> **Problem requirements**: Count every line below that holds "then". The answer is the number alone.

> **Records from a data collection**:
-.-.-
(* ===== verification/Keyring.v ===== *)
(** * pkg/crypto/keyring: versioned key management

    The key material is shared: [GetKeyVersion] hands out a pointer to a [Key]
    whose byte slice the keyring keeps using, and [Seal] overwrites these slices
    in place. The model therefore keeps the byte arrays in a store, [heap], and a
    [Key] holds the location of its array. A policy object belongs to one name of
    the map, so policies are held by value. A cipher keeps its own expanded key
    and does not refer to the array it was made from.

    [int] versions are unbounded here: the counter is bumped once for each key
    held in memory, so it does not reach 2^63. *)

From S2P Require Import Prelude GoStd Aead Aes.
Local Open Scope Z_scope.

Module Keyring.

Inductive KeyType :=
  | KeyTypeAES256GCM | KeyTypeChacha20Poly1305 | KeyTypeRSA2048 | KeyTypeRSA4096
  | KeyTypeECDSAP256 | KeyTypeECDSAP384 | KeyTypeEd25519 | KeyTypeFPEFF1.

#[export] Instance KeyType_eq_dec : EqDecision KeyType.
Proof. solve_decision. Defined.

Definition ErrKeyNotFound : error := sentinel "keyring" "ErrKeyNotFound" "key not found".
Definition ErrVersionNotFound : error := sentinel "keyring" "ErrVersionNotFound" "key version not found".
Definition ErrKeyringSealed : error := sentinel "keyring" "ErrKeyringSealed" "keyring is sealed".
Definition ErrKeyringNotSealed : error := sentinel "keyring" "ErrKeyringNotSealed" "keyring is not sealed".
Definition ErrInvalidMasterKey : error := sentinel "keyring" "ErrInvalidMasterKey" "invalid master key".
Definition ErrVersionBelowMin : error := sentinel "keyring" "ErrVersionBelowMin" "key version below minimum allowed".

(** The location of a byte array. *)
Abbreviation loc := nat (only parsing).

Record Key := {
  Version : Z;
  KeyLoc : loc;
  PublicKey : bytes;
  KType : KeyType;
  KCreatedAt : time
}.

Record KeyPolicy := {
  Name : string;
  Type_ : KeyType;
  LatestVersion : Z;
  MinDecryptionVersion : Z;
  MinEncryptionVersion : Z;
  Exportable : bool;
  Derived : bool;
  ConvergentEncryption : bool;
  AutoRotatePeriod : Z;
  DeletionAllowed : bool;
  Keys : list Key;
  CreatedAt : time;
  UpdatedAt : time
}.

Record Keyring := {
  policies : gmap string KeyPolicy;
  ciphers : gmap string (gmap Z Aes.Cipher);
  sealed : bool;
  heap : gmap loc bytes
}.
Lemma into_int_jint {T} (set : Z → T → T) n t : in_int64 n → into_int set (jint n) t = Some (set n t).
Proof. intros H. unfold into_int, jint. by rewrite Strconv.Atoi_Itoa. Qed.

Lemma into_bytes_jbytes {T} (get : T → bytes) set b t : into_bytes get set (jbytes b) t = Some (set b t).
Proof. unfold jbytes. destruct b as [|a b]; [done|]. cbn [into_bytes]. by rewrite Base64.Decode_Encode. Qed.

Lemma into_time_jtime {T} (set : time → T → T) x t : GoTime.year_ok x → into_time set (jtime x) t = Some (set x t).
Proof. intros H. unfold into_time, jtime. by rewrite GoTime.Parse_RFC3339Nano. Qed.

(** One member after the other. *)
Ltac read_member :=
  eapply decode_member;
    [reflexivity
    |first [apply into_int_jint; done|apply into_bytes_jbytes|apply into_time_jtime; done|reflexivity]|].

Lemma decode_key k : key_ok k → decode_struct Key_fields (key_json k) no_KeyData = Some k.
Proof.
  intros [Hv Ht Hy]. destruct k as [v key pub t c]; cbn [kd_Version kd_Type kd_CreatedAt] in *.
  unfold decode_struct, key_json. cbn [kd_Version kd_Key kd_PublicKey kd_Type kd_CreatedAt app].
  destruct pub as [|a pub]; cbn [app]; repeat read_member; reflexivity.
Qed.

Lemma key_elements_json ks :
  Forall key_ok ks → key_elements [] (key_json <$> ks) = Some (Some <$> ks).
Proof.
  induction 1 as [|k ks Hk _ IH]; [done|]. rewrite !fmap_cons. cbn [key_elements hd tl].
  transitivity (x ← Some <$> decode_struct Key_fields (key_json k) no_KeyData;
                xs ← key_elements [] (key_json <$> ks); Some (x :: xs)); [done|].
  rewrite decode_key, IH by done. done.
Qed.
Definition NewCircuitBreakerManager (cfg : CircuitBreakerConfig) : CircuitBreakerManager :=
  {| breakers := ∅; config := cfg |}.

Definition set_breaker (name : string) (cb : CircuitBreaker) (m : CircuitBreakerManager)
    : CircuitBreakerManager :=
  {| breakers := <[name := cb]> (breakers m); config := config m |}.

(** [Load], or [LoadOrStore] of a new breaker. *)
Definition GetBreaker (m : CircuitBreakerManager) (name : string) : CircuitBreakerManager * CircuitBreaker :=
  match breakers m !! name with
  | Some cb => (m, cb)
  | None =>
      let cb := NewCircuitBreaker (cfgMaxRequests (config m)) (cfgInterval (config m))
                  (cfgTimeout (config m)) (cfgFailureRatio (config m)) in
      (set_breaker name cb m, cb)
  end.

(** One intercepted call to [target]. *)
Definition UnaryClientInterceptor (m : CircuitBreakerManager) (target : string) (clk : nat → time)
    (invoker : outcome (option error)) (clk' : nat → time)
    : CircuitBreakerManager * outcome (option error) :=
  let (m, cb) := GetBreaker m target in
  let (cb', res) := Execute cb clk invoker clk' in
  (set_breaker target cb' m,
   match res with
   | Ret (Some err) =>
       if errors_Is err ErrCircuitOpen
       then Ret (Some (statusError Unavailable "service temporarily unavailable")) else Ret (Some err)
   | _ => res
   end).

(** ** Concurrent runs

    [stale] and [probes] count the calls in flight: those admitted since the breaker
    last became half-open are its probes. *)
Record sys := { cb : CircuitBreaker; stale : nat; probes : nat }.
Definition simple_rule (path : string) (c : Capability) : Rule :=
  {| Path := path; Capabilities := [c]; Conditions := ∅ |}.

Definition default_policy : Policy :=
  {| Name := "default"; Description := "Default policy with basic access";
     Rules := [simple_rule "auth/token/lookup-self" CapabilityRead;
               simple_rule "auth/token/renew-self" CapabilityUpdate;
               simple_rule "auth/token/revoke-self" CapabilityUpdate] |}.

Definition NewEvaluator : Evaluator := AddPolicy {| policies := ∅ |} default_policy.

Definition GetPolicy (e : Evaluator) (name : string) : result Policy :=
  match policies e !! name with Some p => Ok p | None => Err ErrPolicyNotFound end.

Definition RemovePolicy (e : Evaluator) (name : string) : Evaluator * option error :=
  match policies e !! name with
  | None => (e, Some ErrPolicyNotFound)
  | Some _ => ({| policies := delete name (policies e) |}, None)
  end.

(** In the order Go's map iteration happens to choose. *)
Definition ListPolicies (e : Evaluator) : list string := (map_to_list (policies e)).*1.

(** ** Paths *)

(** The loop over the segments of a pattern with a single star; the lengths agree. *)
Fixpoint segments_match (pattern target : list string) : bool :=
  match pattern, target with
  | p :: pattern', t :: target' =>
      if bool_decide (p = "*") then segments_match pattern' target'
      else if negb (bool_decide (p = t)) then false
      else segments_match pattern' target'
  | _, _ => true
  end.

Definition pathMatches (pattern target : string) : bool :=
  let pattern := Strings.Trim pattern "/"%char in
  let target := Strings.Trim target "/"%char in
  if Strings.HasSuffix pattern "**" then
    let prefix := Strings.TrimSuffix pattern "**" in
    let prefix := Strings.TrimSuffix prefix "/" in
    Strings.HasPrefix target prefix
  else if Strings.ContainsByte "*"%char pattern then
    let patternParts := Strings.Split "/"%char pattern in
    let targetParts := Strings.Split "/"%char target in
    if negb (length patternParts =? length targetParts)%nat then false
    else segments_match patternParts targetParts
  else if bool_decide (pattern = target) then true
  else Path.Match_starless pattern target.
-.-.-
> **Result of this exercise**: 7